Lemma fixed_verify_reads : preserves R (FixedIp.verify platform deadline).
Proof. unfold FixedIp.verify, FixedIp._bounds. observing. apply (project_reads R Hclock Hread). Qed.
Lemma fixed_plan_reads n s a : preserves R (FixedIp.plan platform deadline n s a).
Proof. unfold FixedIp.plan. observing. apply fixed_verify_reads. Qed.
Lemma fixed_show_reads i : preserves R (FixedIp.show deadline i).
Proof. unfold FixedIp.show. observing. Qed.
Lemma selected_reads s rows : preserves R (show_selected deadline s rows).
Proof. induction rows as [|[row id] rows IH]; simpl; observing. apply fixed_show_reads. Qed.
Lemma fixed_inventory_reads s : preserves R (FixedIp.inventory platform deadline s).
Proof. unfold FixedIp.inventory. observing. apply selected_reads. Qed.
Lemma fixed_check_reads v r d : preserves R (FixedIp.check platform deadline v r d).
Proof. unfold FixedIp.check. observing. apply fixed_plan_reads. Qed.
Lemma shown_reads r : preserves R (shown_port deadline r).
Proof. unfold shown_port. observing. apply fixed_show_reads. Qed.
Lemma listed_reads r : preserves R (port_inventory platform deadline r).
Proof. unfold port_inventory. observing. apply fixed_inventory_reads. Qed.
End Reads.

(** ** The protocol of a reservation *)

Definition port_at (application_id : string) (d : Db) : option PortRecord :=
  fp_record <$> List.find (port_of_app application_id) (application_fixed_ports d).

Definition reads_only (r : Request) : Prop := exists args t, r = Command args t /\ is_read args = true.

(** Since the port [i] was shown, only reads were asked; what was shown is the
    port recorded, with no device, host, owner or trunk. *)
Definition shown_detached (r : PortRecord) (i : string) (w : World) : Prop :=
  exists later t earlier result d value,
    w_requests w = later ++ Command ["port"; "show"; i; "--format"; "json"] t :: earlier /\ Forall reads_only later
    /\ w_command w (Command ["port"; "show"; i; "--format"; "json"] t :: earlier) = Ok result
    /\ decoded result = Ok (JObj d) /\ normalize_port d = Ok value /\ check_port value r "" = Ok tt.

Abbreviation no_port := (not_asked ["port"; "create"]).
Definition port_creates : World -> nat := asked_for ["port"; "create"].

Section Protocol.
Context (platform : PlatformConfig) (application_id : string) (w0 : World).

(** The two mutations, each with the intent the reservation holds *)
Inductive port_journaled (w : World) : list string -> Prop :=
  | journaled_port_create r :
      port_at application_id (store (w_db w)) = Some r -> own_record platform application_id r = true ->
      po_phase r = po_allocating -> po_port_id r = None -> port_creates w = port_creates w0 ->
      port_journaled w ["port"; "create"; "--network"; po_network_id r; "--fixed-ip";
        "subnet=" +:+ po_subnet_id r +:+ ",ip-address=" +:+ po_address r; "--security-group"; po_security_group_id r;
        "--description"; po_description r; po_name r; "--format"; "json"]
  | journaled_port_delete r i :
      port_at application_id (store (w_db w)) = Some r -> own_record platform application_id r = true ->
      po_phase r = po_deleting -> po_port_id r = Some i -> po_worker_create_pending r = false ->
      shown_detached r i w ->
      port_journaled w ["port"; "delete"; i].

Definition port_allowed (w : World) (r : Request) : Prop :=
  match r with
  | Command args _ => is_read args = true \/ port_journaled w args
  | Acquire scope | Free scope => scope = "app-" +:+ application_id
  | _ => False
  end.

Abbreviation protocol := (obeys port_allowed).

Lemma port_reading_obeys args t : is_read args = true -> preserves protocol (command_runner args t).
Proof. intros H. apply obeys_command. intros w. by left. Qed.

Definition obeys_fixed_verify dl : preserves protocol (FixedIp.verify platform dl) :=
  fixed_verify_reads protocol (obeys_monotonic _) port_reading_obeys platform dl.
Definition obeys_fixed_plan dl n s a : preserves protocol (FixedIp.plan platform dl n s a) :=
  fixed_plan_reads protocol (obeys_monotonic _) port_reading_obeys platform dl n s a.
Definition obeys_fixed_show dl i : preserves protocol (FixedIp.show dl i) :=
  fixed_show_reads protocol (obeys_monotonic _) port_reading_obeys dl i.
Definition obeys_fixed_inventory dl s : preserves protocol (FixedIp.inventory platform dl s) :=
  fixed_inventory_reads protocol (obeys_monotonic _) port_reading_obeys platform dl s.
Definition obeys_fixed_check dl v r d : preserves protocol (FixedIp.check platform dl v r d) :=
  fixed_check_reads protocol (obeys_monotonic _) port_reading_obeys platform dl v r d.
Definition obeys_shown dl r : preserves protocol (shown_port dl r) :=
  shown_reads protocol (obeys_monotonic _) port_reading_obeys dl r.
Definition obeys_listed dl r : preserves protocol (port_inventory platform dl r) :=
  listed_reads protocol (obeys_monotonic _) port_reading_obeys platform dl r.
#[local] Hint Resolve obeys_fixed_verify obeys_fixed_plan obeys_fixed_show obeys_fixed_inventory obeys_fixed_check
  obeys_shown obeys_listed : service.

(** *** What the steps before a mutation establish *)

Lemma port_saved r w u w' : po_application_id r = application_id -> db (RetainedPort._save r) w = (Ok u, w') ->
  port_at application_id (store (w_db w')) = Some r.
Proof.
  intros <- H%db_step. apply put_found in H; [|apply String.eqb_refl]. unfold port_at. simpl in H. by rewrite H.
Qed.

Lemma port_shown dl i w v w' : FixedIp.show dl i w = (Ok v, w') ->
  exists t earlier result d, untouched w w'
    /\ w_requests w' = Command ["port"; "show"; i; "--format"; "json"] t :: earlier
    /\ w_command w' (w_requests w') = Ok result /\ decoded result = Ok (JObj d) /\ normalize_port d = Ok v.
Proof.
  intros H. pose proof (kept _ _ _ _ _ (fixed_show_reads untouched untouched_monotonic command_untouched dl i) H) as U.
  unfold FixedIp.show in H. apply bind_ok in H as (j & w1 & [Hj ->]%lift_ok & H). apply uuid_json in Hj. injection Hj as <-.
  apply bind_ok in H as (x & w2 & H2 & H). apply ask_answered in H2 as (t & result & w3 & _ & -> & Hc & Hd).
  apply bind_ok in H as (d & w4 & [-> ->]%document_ok & H).
  apply bind_ok in H as (n & w5 & [Hn ->]%lift_ok & H). apply bind_ok in H as (? & ? & [_ ->]%require_true & H).
  injection H as <- <-. exists t, (w_requests w3), result, d. by split_and!.
Qed.

Lemma command_reads args t : is_read args = true -> preserves (asks reads_only) (command_runner args t).
Proof. intros H w. apply asks_asked. by exists args, t. Qed.

(** The port, shown and checked without a device, stays so over reads. *)
Lemma detached_shown dl r w v w1 u w2 : shown_port dl r w = (Ok v, w1) -> FixedIp.check platform dl v r "" w1 = (Ok u, w2) ->
  exists i, po_port_id r = Some i /\ shown_detached r i w2 /\ untouched w w2.
Proof.
  intros H Hc. unfold shown_port in H. apply bind_ok in H as (i & ? & [Hi ->]%lift_ok & H). apply uuid_json in Hi.
  apply port_shown in H as (t & earlier & result & d & U & Hr & Ha & Hd & Hn).
  pose proof (kept _ _ _ _ _ (fixed_check_reads untouched untouched_monotonic command_untouched _ _ _ _ _) Hc) as U2.
  pose proof (kept _ _ _ _ _ (fixed_check_reads (asks reads_only) (asks_monotonic _) command_reads _ _ _ _ _) Hc) as (later & Hl & Fl).
  exists i. split_and!; [|exists later, t, earlier, result, d, v; split_and!; try done|by etransitivity].
  - unfold opt_text in Hi. destruct (po_port_id r); [by injection Hi as ->|done].
  - by rewrite Hl, Hr.
  - rewrite <- Hr, (follows_command _ _ (untouched_follows _ _ U2)). done.
  - unfold FixedIp.check in Hc. by apply bind_ok in Hc as ([] & ? & [? _]%lift_ok & _).
Qed.

Lemma detached_later r i w w' : at_rest w w' -> shown_detached r i w -> shown_detached r i w'.
Proof.
  intros [[F _] E] (later & t & earlier & result & d & v & H1 & H2 & H3 & H4 & H5 & H6). exists later, t, earlier, result, d, v.
  rewrite E, (follows_command _ _ F). by split_and!.
Qed.

Lemma port_kept w w1 o : untouched w w1 -> port_at application_id (store (w_db w)) = o ->
  port_at application_id (store (w_db w1)) = o.
Proof. intros [_ ->]. done. Qed.

(** *** Release *)

Lemma port_delete_obeys dl r i w : port_at application_id (store (w_db w)) = Some r ->
  own_record platform application_id r = true -> po_phase r = po_deleting -> po_port_id r = Some i ->
  po_worker_create_pending r = false -> shown_detached r i w -> protocol w (FixedIp.delete dl i w).2.
Proof.
  intros Hr Ho Hp Hi Hn Hs. unfold FixedIp.delete. next H. apply lift_ok in H as [Hu ->]. apply uuid_json in Hu as [= <-].
  apply tell_obeys. intros w1 t U. right. eapply (journaled_port_delete _ r i); try done.
  - eapply port_kept; [apply U|done].
  - by eapply detached_later.
Qed.

Lemma recovered dl r w r' w' : _recover platform dl r w = (Ok r', w') ->
  exists i, r' = with_port_phase po_reserved (with_port i r).
Proof.
  unfold _recover. intros H. apply bind_ok in H as (l & w1 & _ & H). destruct (List.filter _ l) as [|v [|]]; [done| |done].
  unfold _accept in H. apply bind_ok in H as (i & w2 & _ & H). do 2 (apply bind_ok in H as (? & ? & _ & H)).
  injection H as <- _. by exists i.
Qed.

Lemma accept_obeys dl r v : preserves protocol (_accept platform dl r v).
Proof. unfold _accept. preserving. Qed.
Lemma recover_obeys dl r : preserves protocol (_recover platform dl r).
Proof. pose proof accept_obeys. unfold _recover. preserving. Qed.
#[local] Hint Resolve accept_obeys recover_obeys : service.

Lemma port_release_obeys dl w : protocol w (RetainedPort.release_locked platform application_id dl w).2.
Proof.
  unfold RetainedPort.release_locked. next H1. destruct a as [r0|]; [|reflexivity].
  next H2. apply require_true in H2 as [Ho ->]. next H3. apply require_true in H3 as [Hn%negb_true_iff ->]. next H4.
  apply obeys_then; [destruct (bool_decide _); [apply recover_obeys|reflexivity]|]. intros r wr H5.
  assert (Hr : own_record platform application_id r = true /\ po_worker_create_pending r = false).
  { destruct (bool_decide _); [|by injection H5 as <- _]. apply recovered in H5 as [i ->]. done. }
  destruct Hr as [Hor Hnr]. apply obeys_then; [apply obeys_listed|]. intros matches wl H6. destruct matches as [|v l].
  { destruct (bool_decide (po_phase r = po_deleting)); [apply obeys_db|reflexivity]. }
  next H7. next H8. apply port_saved in H8; [|by apply andb_true_iff in Hor as [[[Hor%String.eqb_eq _]%andb_true_iff _]%andb_true_iff _]].
  next H9. next H10. destruct (detached_shown _ _ _ _ _ _ _ H9 H10) as (i & Hi & Hs & U).
  change (po_port_id r = Some i) in Hi. cbn [with_port_phase po_port_id]. rewrite Hi. cbn [default].
  apply obeys_then; [|intros; next K1; next K2; apply obeys_db].
  eapply (port_delete_obeys dl (with_port_phase po_deleting r)); try done. eapply port_kept; [exact U|exact H8].
Qed.
(** *** Reservation *)

Lemma read_no_port args t : is_read args = true -> preserves no_port (command_runner args t).
Proof. apply read_not_asked. intros rest. by vm_compute. Qed.
Lemma db_no_port {A} (m : DB A) : preserves no_port (db m).
Proof. apply db_not_asked. Qed.
Lemma clock_no_port : preserves no_port monotonic.
Proof. apply clock_not_asked. Qed.

Lemma allocate_port_obeys q n s a dl w : pr_application_id q = application_id -> port_creates w = port_creates w0 ->
  protocol w (allocate_port platform q n s a dl w).2.
Proof.
  intros Hq Hc. unfold allocate_port. apply obeys_then; [apply obeys_fixed_plan|]. intros p wp Hp.
  pose proof (kept _ _ _ _ _ (fixed_plan_reads no_port clock_no_port read_no_port platform dl n s a) Hp) as Np.
  cbv zeta. set (r := new_port platform q n s a _). apply obeys_then; [apply obeys_db|]. intros ? ws Hs.
  pose proof (kept _ _ _ _ _ (db_no_port _) Hs) as Ns. apply port_saved in Hs; [|exact Hq].
  unfold FixedIp.create. apply obeys_then; [|intros; next K1; next K2; next K3; reflexivity].
  apply obeys_then; [|intros v ? _; destruct v; try reflexivity; next K1; next K2; reflexivity].
  apply ask_obeys. intros w2 t [U E]. right. apply (journaled_port_create _ r); try done.
  - by eapply port_kept.
  - unfold own_record, r, new_port. cbn [po_application_id po_project_id po_description po_name po_request_id].
    by rewrite Hq, !String.eqb_refl.
  - unfold not_asked, port_creates, asked_for in *. by rewrite E, Ns, Np.
Qed.

Lemma reserve_obeys q dl w : pr_application_id q = application_id -> port_creates w = port_creates w0 ->
  protocol w (RetainedPort.reserve platform q dl w).2.
Proof.
  intros Hq Hc. unfold RetainedPort.reserve. apply obeys_then; [apply obeys_db|]. intros b w1 H1.
  pose proof (kept _ _ _ _ _ (db_no_port _) H1) as N1. next H2. apply require_true in H2 as [_ ->].
  apply obeys_then; [apply obeys_db|]. intros o w2 H2. pose proof (kept _ _ _ _ _ (db_no_port _) H2) as N2.
  destruct o as [r|].
  - next H3. destruct (bool_decide _); [next K1; reflexivity|]. next K1. apply obeys_fixed_check.
  - destruct (pr_network_id q), (pr_subnet_id q), (pr_address q); try reflexivity.
    apply allocate_port_obeys; [done|]. unfold not_asked, port_creates in *. congruence.
Qed.

Lemma perform_port_obeys q dl w : pr_application_id q = application_id -> port_creates w = port_creates w0 ->
  protocol w (perform_port platform q dl w).2.
Proof.
  intros Hq Hc. unfold perform_port. destruct (reserves q); [by apply reserve_obeys|]. rewrite Hq. apply port_release_obeys.
Qed.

---

Exercise description - Please transcribe exactly the lines above from the line that has "destruct Hr as" up to and including the line that has "Proof. apply clock_not_asked. Qed."; no other line belongs in the answer.

Task solution -
  destruct Hr as [Hor Hnr]. apply obeys_then; [apply obeys_listed|]. intros matches wl H6. destruct matches as [|v l].
  { destruct (bool_decide (po_phase r = po_deleting)); [apply obeys_db|reflexivity]. }
  next H7. next H8. apply port_saved in H8; [|by apply andb_true_iff in Hor as [[[Hor%String.eqb_eq _]%andb_true_iff _]%andb_true_iff _]].
  next H9. next H10. destruct (detached_shown _ _ _ _ _ _ _ H9 H10) as (i & Hi & Hs & U).
  change (po_port_id r = Some i) in Hi. cbn [with_port_phase po_port_id]. rewrite Hi. cbn [default].
  apply obeys_then; [|intros; next K1; next K2; apply obeys_db].
  eapply (port_delete_obeys dl (with_port_phase po_deleting r)); try done. eapply port_kept; [exact U|exact H8].
Qed.
(** *** Reservation *)

Lemma read_no_port args t : is_read args = true -> preserves no_port (command_runner args t).
Proof. apply read_not_asked. intros rest. by vm_compute. Qed.
Lemma db_no_port {A} (m : DB A) : preserves no_port (db m).
Proof. apply db_not_asked. Qed.
Lemma clock_no_port : preserves no_port monotonic.
Proof. apply clock_not_asked. Qed.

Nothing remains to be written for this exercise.